*** Begin section ***
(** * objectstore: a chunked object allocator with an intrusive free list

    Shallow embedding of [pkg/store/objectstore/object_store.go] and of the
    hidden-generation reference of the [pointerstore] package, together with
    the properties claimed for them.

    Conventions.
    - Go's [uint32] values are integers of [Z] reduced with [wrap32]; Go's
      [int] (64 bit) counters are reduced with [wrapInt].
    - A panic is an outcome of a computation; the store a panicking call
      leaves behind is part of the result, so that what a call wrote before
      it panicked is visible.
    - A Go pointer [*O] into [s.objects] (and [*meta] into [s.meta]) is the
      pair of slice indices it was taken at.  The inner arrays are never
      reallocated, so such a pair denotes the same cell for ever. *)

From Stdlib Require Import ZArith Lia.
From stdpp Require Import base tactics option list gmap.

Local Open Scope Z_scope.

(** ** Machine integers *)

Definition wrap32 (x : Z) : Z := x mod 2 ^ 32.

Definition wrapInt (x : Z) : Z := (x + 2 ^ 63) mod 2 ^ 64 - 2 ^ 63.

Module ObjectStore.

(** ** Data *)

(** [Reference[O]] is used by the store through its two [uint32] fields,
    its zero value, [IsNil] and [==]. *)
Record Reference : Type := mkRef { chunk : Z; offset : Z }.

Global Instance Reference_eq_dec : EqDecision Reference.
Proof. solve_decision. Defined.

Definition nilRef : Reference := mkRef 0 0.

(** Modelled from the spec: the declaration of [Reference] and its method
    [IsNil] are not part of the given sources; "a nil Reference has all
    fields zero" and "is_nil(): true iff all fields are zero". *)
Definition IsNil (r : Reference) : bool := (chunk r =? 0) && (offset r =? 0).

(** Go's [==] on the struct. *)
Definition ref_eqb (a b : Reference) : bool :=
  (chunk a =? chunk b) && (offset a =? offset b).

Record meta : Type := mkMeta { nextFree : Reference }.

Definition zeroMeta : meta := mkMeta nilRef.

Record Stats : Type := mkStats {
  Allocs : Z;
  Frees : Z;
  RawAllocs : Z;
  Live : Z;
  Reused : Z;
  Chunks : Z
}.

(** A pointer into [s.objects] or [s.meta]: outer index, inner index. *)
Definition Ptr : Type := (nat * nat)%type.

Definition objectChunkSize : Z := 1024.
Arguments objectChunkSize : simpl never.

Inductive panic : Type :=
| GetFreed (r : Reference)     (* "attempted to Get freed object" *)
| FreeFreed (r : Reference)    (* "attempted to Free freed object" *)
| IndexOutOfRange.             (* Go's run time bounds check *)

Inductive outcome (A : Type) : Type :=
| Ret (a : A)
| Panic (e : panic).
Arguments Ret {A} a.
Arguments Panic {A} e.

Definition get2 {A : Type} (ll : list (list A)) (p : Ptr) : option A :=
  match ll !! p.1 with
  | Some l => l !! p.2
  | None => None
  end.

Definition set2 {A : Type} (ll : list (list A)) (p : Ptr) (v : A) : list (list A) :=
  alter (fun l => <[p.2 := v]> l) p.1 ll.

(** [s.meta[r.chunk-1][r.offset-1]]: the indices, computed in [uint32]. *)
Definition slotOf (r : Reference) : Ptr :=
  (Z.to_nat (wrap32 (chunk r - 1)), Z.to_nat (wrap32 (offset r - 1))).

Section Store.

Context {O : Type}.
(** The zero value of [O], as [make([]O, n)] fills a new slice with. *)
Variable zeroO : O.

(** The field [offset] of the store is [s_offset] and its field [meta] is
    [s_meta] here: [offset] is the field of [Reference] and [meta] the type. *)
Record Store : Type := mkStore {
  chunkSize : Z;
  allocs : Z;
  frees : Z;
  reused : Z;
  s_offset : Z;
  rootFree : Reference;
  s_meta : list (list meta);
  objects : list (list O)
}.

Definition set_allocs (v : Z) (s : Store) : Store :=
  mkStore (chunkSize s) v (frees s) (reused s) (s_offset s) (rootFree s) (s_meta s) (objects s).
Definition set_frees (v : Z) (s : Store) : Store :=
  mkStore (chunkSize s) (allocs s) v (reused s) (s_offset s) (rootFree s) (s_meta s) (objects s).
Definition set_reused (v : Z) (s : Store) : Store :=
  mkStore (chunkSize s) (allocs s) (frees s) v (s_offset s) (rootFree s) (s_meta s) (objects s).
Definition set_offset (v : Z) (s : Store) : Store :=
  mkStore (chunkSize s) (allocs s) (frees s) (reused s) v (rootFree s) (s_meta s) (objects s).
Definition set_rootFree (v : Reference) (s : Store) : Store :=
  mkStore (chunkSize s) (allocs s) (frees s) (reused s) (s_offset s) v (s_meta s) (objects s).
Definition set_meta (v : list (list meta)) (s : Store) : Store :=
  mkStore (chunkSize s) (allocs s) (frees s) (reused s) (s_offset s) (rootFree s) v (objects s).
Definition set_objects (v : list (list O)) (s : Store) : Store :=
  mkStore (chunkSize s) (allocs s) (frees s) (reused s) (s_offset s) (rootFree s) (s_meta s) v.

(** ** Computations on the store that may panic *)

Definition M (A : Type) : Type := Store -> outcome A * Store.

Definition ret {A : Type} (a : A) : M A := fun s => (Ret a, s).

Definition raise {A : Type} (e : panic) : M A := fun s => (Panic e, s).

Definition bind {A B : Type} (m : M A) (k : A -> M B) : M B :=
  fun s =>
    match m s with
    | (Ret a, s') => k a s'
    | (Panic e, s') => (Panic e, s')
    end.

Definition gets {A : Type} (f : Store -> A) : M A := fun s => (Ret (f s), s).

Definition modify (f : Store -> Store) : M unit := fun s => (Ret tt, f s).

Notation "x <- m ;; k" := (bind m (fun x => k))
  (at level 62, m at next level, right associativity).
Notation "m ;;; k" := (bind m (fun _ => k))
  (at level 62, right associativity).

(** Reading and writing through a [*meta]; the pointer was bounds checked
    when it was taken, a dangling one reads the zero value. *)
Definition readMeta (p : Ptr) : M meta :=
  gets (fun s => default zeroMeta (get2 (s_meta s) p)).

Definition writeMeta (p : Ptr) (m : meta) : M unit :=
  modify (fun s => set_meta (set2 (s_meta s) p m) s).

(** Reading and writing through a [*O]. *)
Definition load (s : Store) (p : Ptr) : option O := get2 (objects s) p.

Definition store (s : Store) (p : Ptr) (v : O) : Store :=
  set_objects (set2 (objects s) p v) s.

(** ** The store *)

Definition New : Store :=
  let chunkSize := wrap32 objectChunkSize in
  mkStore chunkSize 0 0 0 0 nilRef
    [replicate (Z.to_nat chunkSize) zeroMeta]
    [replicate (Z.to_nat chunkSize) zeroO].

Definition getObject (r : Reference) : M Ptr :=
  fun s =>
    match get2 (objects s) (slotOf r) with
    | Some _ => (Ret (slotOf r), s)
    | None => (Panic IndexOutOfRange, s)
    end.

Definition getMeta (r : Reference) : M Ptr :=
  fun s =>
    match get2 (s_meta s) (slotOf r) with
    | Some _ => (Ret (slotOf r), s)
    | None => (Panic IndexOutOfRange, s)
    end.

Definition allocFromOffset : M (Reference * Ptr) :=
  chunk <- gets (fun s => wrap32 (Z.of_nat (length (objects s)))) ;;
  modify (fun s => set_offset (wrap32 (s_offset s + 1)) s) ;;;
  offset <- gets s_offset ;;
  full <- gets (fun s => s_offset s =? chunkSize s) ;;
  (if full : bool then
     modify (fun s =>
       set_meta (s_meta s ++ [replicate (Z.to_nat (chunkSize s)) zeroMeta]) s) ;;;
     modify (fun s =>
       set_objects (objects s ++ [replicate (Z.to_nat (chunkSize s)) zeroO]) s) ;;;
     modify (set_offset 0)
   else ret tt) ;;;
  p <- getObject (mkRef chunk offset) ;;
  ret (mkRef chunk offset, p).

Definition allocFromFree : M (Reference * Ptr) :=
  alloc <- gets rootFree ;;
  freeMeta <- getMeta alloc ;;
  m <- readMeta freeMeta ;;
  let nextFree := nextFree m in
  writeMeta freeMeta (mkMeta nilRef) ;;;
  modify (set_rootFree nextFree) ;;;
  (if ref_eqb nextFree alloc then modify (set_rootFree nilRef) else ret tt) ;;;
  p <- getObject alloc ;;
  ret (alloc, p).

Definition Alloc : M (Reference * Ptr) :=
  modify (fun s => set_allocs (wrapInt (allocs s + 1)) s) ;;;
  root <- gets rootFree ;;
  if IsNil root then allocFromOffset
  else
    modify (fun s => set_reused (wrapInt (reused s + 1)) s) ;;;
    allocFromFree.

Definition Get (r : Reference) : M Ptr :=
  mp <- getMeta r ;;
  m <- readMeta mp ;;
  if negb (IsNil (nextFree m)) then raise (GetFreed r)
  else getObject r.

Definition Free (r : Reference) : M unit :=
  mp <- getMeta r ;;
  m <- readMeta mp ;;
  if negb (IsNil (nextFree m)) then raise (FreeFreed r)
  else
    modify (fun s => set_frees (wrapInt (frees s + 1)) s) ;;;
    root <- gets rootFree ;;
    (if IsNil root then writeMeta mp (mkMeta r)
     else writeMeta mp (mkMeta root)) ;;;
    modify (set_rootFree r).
*** End section ***
Your instructions >> If a line comes after the one that contains "- A panic is", leave it out; return every line of the entries up to that point exactly, starting with the first, with that line included.

Solution >>
(** * objectstore: a chunked object allocator with an intrusive free list

    Shallow embedding of [pkg/store/objectstore/object_store.go] and of the
    hidden-generation reference of the [pointerstore] package, together with
    the properties claimed for them.

    Conventions.
    - Go's [uint32] values are integers of [Z] reduced with [wrap32]; Go's
      [int] (64 bit) counters are reduced with [wrapInt].
    - A panic is an outcome of a computation; the store a panicking call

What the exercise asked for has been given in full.